Cooper chose to sing "To the Sky" by Owl City. It was actually one of the songs we put on Jake's Trail to Eagle video. What I wasn't expecting were the few words Cooper shared with the entire school body before he sang the song. He said that this was his last assembly because his family was moving to Texas. Then he asked the kids to raise their hands if they thought he was flying to his new home. A good chunk of them did. He explained that we were actually driving. Then he added, very profoundly, "In a way, though, I will be flying to Texas. I'm taking to the sky on a new adventure." It was very touching. He sang his song and at the end, his former 2nd grade teacher and Karcyn's current teacher, Mrs.

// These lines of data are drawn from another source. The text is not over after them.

Definition cancelInLoop (timerId : TimerId) : M TimerWorld unit :=
  tassertInLoopThread ;;;
  assert_sizes ;;;
  let timer := (timer_ timerId, id_sequence_ timerId) in
  q ← gets tqueue;
  (if bool_decide (timer ∈ activeTimers_ q) then
     t ← tderef (timer_ timerId);
     let '(n, l) := set_erase (expiration_ t, timer_ timerId) (timers_ q) in
     on_queue (λ q, {| q with timers_ := l |}) ;;;
     assert_ (n =? 1)%nat ;;;
     tdelete (timer_ timerId) ;;;
     on_queue (λ q, {| q with activeTimers_ := activeTimers_ q ∖ {[timer]} |})
   else
     whenM (callingExpiredTimers_ q)
       (on_queue (λ q, {| q with cancelingTimers_ := {[timer]} ∪ cancelingTimers_ q |}))) ;;;
  assert_sizes.

Definition cancel (runInLoop : M TimerWorld unit -> M TimerWorld unit) (timerId : TimerId)
    : M TimerWorld unit := runInLoop (cancelInLoop timerId).

(** ** The timer functions of [EventLoop]

    [runInLoop] is that of the loop; the clock is the kernel's. *)
Definition runAt (runInLoop : M TimerWorld unit -> M TimerWorld unit) (time : Timestamp) (cb : Closure)
    : M TimerWorld TimerId := addTimer runInLoop cb time no_interval.

Definition runAfter (runInLoop : M TimerWorld unit -> M TimerWorld unit) (delay : double) (cb : Closure)
    : M TimerWorld TimerId :=
  now ← on_kernel tk_now; runAt runInLoop (addTime now delay) cb.

Definition runEvery (runInLoop : M TimerWorld unit -> M TimerWorld unit) (interval : double) (cb : Closure)
    : M TimerWorld TimerId :=
  now ← on_kernel tk_now; addTimer runInLoop cb (addTime now interval) interval.

Definition getExpired (now : Timestamp) : M TimerWorld (list Entry) :=
  assert_sizes ;;;
  l ← gets (λ w, timers_ (tqueue w));
  let '(expired, rest) := split_lower now l in
  assert_ (match rest with [] => true | e :: _ => ts_ltb now e.1 end) ;;;
  on_queue (λ q, {| q with timers_ := rest |}) ;;;
  for_each expired (λ it,
    t ← tderef it.2;
    assertS (λ w, bool_decide ((it.2, sequence_ t) ∈ activeTimers_ (tqueue w))) ;;;
    on_queue (λ q, {| q with activeTimers_ := activeTimers_ q ∖ {[(it.2, sequence_ t)]} |})) ;;;
  assert_sizes ;;;
  mret expired.

Definition reset (expired : list Entry) (now : Timestamp) : M TimerWorld unit :=
  for_each expired (λ it,
    t ← tderef it.2;
    q ← gets tqueue;
    if repeat_ t && bool_decide ((it.2, sequence_ t) ∉ cancelingTimers_ q) then
      tset it.2 (restart now t) ;;;
      _ ← insert it.2; mret tt
    else tdelete it.2) ;;;
  l ← gets (λ w, timers_ (tqueue w));
  nextExpire ← (match l with
                | [] => mret ts_invalid
                | e :: _ => t ← tderef e.2; mret (expiration_ t)
                end);
  whenM (ts_valid nextExpire) (resetTimerfd nextExpire).

(** [handleRead()]; [run] runs a callback. *)
Definition handleRead (run : Closure -> M TimerWorld unit) : M TimerWorld unit :=
  tassertInLoopThread ;;;
  now ← on_kernel tk_now;
  readTimerfd ;;;
  expired ← getExpired now;
  on_queue (λ q, {| q with callingExpiredTimers_ := true |}) ;;;
  on_queue (λ q, {| q with cancelingTimers_ := ∅ |}) ;;;
  for_each expired (λ it, t ← tderef it.2; run (callback_ t)) ;;;
  on_queue (λ q, {| q with callingExpiredTimers_ := false |}) ;;;
  reset expired now.

(** ** Calls from other threads

    There [runInLoop] puts a functor into the loop's queue. *)
Inductive timer_functor :=
  | FAddTimer (a : addr)         (** [addTimerInLoop(timer)] *)
  | FCancel (id : TimerId).      (** [cancelInLoop(timerId)] *)

Record TimerLoop := mkTimerLoop { tw : TimerWorld; tfunctors : list timer_functor }.

Definition twL : lens TimerLoop TimerWorld := Lens tw (λ x w, {| w with tw := x |}).

Definition queue_functor (f : timer_functor) : M TimerLoop unit :=
  modify (λ w, {| w with tfunctors := tfunctors w ++ [f] |}).

(** [addTimer] of another thread up to the queueing, and its last line, which the
    loop does not wait for. *)
Definition addTimer_start (cb : Closure) (when : Timestamp) (interval : double) : M TimerLoop addr :=
  a ← zoom twL (addTimer_new cb when interval); queue_functor (FAddTimer a) ;;; mret a.

Definition addTimer_other (cb : Closure) (when : Timestamp) (interval : double) : M TimerLoop TimerId :=
  a ← addTimer_start cb when interval; zoom twL (addTimer_id a).

Definition cancel_other (timerId : TimerId) : M TimerLoop unit := queue_functor (FCancel timerId).

(** The loop runs the functor that was queued first. *)
Definition run_timer_functor : M TimerLoop unit :=
  fs ← gets tfunctors;
  match fs with
  | [] => mret tt
  | f :: rest =>
      modify (λ w, {| w with tfunctors := rest |}) ;;;
      zoom twL (match f with FAddTimer a => addTimerInLoop a | FCancel id => cancelInLoop id end)
  end.

(** The loop of [~TimerQueue()] over the remaining timers. *)
Definition TimerQueue_dtor : M TimerWorld unit :=
  l ← gets (λ w, timers_ (tqueue w)); for_each l (λ e, tdelete e.2).
End timers.

(** ** The ordered set *)
Section entries.
#[local] Set Default Proof Using "Type*".
Context {BT : BaseTime} {BL : BaseTimeLaws BT}.

Abbreviation micro := microSecondsSinceEpoch.

Definition entry_lt (x y : Entry) : Prop :=
  micro x.1 < micro y.1 ∨ (micro x.1 = micro y.1 ∧ Zpos x.2 < Zpos y.2).

Lemma ts_ltb_false a b : ts_ltb a b = false ↔ micro b <= micro a.
Proof.
  destruct (ts_ltb a b) eqn:E.
  - apply ts_ltb_spec in E. split; [done|lia].
  - split; [|done]. intros _. destruct (Z.lt_ge_cases (micro a) (micro b)) as [H|]; [|done].
    apply ts_ltb_spec in H. congruence.
Qed.

Lemma entry_ltb_spec x y : entry_ltb x y = true ↔ entry_lt x y.
Proof.
  unfold entry_ltb, entry_lt.
  rewrite orb_true_iff, andb_true_iff, negb_true_iff, ts_ltb_spec, ts_ltb_false, Pos.ltb_lt. lia.
Qed.

Lemma entry_ltb_false x y : entry_ltb x y = false ↔ ¬ entry_lt x y.
Proof. rewrite <- entry_ltb_spec. by destruct (entry_ltb x y). Qed.

Lemma entry_lt_trans x y z : entry_lt x y -> entry_lt y z -> entry_lt x z.
Proof. unfold entry_lt. lia. Qed.

Lemma entry_lt_irrefl x : ¬ entry_lt x x.
Proof. unfold entry_lt. lia. Qed.

Lemma entry_total x y : ¬ entry_lt x y -> ¬ entry_lt y x -> x = y.
Proof.
  unfold entry_lt. destruct x as [t a], y as [u b]; cbn. intros.
  assert (t = u) as -> by (apply ts_micro_inj; lia). f_equal. lia.
Qed.

(** Inserting what is not there: the rest stays, and the first element changes
    exactly when the new one precedes it. *)
Lemma set_insert_spec x l : StronglySorted entry_lt l -> x ∉ l ->
  ∃ l', set_insert x l = Some l' ∧ StronglySorted entry_lt l' ∧ l' ≡ₚ x :: l
    ∧ head l' = match head l with Some e => if entry_ltb x e then Some x else Some e
                                | None => Some x end.
Proof.
  induction 1 as [|y l Hs IH Hy]; intros Hx; cbn [set_insert].
  - exists [x]. split_and!; try done. constructor; constructor.
  - apply not_elem_of_cons in Hx as [Hxy Hxl]. destruct (entry_ltb x y) eqn:E1.
    + apply entry_ltb_spec in E1. exists (x :: y :: l). split_and!; try done.
      * constructor; [by constructor|]. constructor; [done|].
        eapply Forall_impl; [exact Hy|]. intros. by eapply entry_lt_trans.
      * cbn. by rewrite (proj2 (entry_ltb_spec x y) E1).
    + apply entry_ltb_false in E1. destruct (entry_ltb y x) eqn:E2.
      * apply entry_ltb_spec in E2. destruct (IH Hxl) as (l' & -> & Hs' & Hp & _).
        exists (y :: l'). split_and!; try done.
        -- constructor; [done|]. rewrite Hp. by constructor.
        -- rewrite Hp. apply Permutation_swap.
        -- cbn. by rewrite (proj2 (entry_ltb_false x y) E1).
      * apply entry_ltb_false in E2. destruct Hxy. by apply entry_total.
Qed.

Lemma set_erase_spec x l : StronglySorted entry_lt l -> x ∈ l ->
  ∃ l', set_erase x l = (1%nat, l') ∧ StronglySorted entry_lt l' ∧ l ≡ₚ x :: l'
    ∧ sublist l' l.
Proof.
  induction 1 as [|y l Hs IH Hy]; intros Hx; [by apply elem_of_nil in Hx|].
  cbn [set_erase]. apply elem_of_cons in Hx as [->|Hx].
  - rewrite (proj2 (entry_ltb_false y y) (entry_lt_irrefl y)). exists l.
    split_and!; try done. by apply sublist_cons.
  - assert (Hlt : entry_lt y x) by by eapply Forall_forall in Hy.
    rewrite (proj2 (entry_ltb_spec y x) Hlt).
    destruct (IH Hx) as (l' & -> & Hs' & Hp & Hsub). exists (y :: l'). split_and!; try done.
    + constructor; [done|]. rewrite Hp in Hy. by apply Forall_cons in Hy as [_ ?].
    + rewrite Hp. apply Permutation_swap.
    + by apply sublist_skip.
Qed.

Lemma sentry_ltb_spec (e : Entry) now : sentry_ltb e now = true ↔ micro e.1 <= micro now.
Proof. unfold sentry_ltb. rewrite orb_true_iff, negb_true_iff, ts_ltb_spec, ts_ltb_false. lia. Qed.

Vick came over to me, tears streaming down her cheeks and said she was so moved by his choice of song and said how much she was going to miss us. Just the sight of her tears and how she spoke through them, made me start to cry immediately, too! I wasn't expecting that either! We will miss that school and all the teachers and staff and administrators whom we grew to love and appreciate so much as they were a crucial part of the community village trying to help us raise our children.